**Work request**: Go through the entries below. Copy out every line that contains "sound".

**Material provided**:
★ ★ ★ ★ ★

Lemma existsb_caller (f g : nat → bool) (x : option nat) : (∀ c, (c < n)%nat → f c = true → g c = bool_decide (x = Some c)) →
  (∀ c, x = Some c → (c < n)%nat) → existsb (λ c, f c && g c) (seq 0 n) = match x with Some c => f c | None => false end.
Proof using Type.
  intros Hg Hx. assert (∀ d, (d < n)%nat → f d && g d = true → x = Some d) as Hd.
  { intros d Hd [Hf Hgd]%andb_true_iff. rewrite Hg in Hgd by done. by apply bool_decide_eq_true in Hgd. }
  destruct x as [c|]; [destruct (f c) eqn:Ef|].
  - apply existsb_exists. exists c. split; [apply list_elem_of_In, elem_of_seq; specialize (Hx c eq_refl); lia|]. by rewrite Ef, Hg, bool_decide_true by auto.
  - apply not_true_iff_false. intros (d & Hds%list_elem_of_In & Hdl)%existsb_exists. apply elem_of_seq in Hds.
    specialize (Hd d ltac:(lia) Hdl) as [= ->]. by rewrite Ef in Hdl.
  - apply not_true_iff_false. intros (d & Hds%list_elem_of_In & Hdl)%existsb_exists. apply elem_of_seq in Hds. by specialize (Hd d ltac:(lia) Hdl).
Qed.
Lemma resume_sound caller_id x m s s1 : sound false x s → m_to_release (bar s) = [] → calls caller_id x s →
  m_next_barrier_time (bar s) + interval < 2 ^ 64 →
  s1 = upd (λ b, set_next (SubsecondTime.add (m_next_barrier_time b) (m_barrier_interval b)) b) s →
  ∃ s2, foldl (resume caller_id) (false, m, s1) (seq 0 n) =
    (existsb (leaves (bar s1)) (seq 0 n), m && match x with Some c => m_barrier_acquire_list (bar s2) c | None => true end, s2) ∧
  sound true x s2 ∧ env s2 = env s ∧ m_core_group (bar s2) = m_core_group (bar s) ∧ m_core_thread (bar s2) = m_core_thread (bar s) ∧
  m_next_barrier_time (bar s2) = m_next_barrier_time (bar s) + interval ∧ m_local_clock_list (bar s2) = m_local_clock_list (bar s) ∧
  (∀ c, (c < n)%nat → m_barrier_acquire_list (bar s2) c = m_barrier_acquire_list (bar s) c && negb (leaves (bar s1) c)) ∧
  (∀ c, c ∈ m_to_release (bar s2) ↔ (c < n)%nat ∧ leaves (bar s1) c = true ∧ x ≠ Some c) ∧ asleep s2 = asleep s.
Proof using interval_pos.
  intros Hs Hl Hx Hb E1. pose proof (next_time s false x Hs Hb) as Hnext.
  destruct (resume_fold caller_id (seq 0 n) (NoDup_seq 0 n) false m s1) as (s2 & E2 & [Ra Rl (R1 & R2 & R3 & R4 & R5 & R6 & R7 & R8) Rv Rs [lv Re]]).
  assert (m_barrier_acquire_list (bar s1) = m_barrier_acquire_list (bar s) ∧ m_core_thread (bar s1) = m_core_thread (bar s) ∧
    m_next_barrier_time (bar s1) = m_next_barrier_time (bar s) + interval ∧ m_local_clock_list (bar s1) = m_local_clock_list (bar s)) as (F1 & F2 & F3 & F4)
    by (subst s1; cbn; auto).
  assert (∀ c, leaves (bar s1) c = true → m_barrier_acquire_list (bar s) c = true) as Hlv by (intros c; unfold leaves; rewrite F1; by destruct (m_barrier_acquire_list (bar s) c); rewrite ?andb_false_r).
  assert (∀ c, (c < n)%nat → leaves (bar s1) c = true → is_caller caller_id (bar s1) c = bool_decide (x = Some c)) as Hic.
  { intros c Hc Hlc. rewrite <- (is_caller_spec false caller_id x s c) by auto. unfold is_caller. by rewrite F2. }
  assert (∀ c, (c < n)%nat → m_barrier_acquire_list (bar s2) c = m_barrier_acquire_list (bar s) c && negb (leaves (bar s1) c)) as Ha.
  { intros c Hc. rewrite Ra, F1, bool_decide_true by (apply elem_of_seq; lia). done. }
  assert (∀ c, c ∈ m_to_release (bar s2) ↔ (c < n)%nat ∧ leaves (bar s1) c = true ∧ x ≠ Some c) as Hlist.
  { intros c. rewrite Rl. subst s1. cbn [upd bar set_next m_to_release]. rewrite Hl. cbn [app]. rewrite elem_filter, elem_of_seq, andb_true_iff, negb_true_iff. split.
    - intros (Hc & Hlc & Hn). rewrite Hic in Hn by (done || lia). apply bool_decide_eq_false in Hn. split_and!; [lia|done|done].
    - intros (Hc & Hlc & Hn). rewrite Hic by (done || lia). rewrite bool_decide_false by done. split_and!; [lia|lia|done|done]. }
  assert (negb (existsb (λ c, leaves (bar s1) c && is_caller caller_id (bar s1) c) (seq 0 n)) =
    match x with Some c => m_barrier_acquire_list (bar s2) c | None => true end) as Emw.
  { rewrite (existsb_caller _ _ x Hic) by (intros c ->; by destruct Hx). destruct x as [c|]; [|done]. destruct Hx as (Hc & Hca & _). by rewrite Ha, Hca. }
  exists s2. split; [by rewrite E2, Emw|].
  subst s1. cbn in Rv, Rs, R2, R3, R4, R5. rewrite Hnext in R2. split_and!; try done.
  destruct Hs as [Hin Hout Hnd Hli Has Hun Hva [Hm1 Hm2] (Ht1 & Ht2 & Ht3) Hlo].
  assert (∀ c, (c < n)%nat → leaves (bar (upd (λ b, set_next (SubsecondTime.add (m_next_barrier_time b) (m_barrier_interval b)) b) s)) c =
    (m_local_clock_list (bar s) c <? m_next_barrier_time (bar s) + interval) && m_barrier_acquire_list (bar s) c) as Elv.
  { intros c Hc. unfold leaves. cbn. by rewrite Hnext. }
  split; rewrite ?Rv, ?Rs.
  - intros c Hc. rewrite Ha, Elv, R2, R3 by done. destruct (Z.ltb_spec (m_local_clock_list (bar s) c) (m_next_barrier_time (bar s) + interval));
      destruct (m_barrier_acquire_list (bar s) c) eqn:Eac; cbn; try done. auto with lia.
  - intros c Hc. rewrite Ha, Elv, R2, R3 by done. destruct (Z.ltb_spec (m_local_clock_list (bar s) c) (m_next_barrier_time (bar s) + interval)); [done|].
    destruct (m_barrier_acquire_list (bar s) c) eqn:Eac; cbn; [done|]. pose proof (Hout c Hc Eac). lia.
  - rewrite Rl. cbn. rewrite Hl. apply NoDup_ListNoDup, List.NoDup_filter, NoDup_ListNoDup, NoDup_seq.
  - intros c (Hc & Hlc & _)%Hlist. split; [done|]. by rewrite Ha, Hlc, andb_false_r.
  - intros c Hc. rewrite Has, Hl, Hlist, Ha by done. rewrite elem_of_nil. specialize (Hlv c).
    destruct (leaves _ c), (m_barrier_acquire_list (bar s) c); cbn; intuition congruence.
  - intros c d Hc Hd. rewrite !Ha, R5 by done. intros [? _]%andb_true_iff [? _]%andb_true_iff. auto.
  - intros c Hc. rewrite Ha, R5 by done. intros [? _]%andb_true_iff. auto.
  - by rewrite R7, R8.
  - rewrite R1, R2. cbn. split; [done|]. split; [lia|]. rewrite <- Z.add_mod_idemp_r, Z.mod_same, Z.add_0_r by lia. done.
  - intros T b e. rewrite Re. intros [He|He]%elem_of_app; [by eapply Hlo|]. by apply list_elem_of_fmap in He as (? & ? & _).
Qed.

★ ★ ★ ★ ★

**Answer space**:
Lemma resume_sound caller_id x m s s1 : sound false x s → m_to_release (bar s) = [] → calls caller_id x s →
  sound true x s2 ∧ env s2 = env s ∧ m_core_group (bar s2) = m_core_group (bar s) ∧ m_core_thread (bar s2) = m_core_thread (bar s) ∧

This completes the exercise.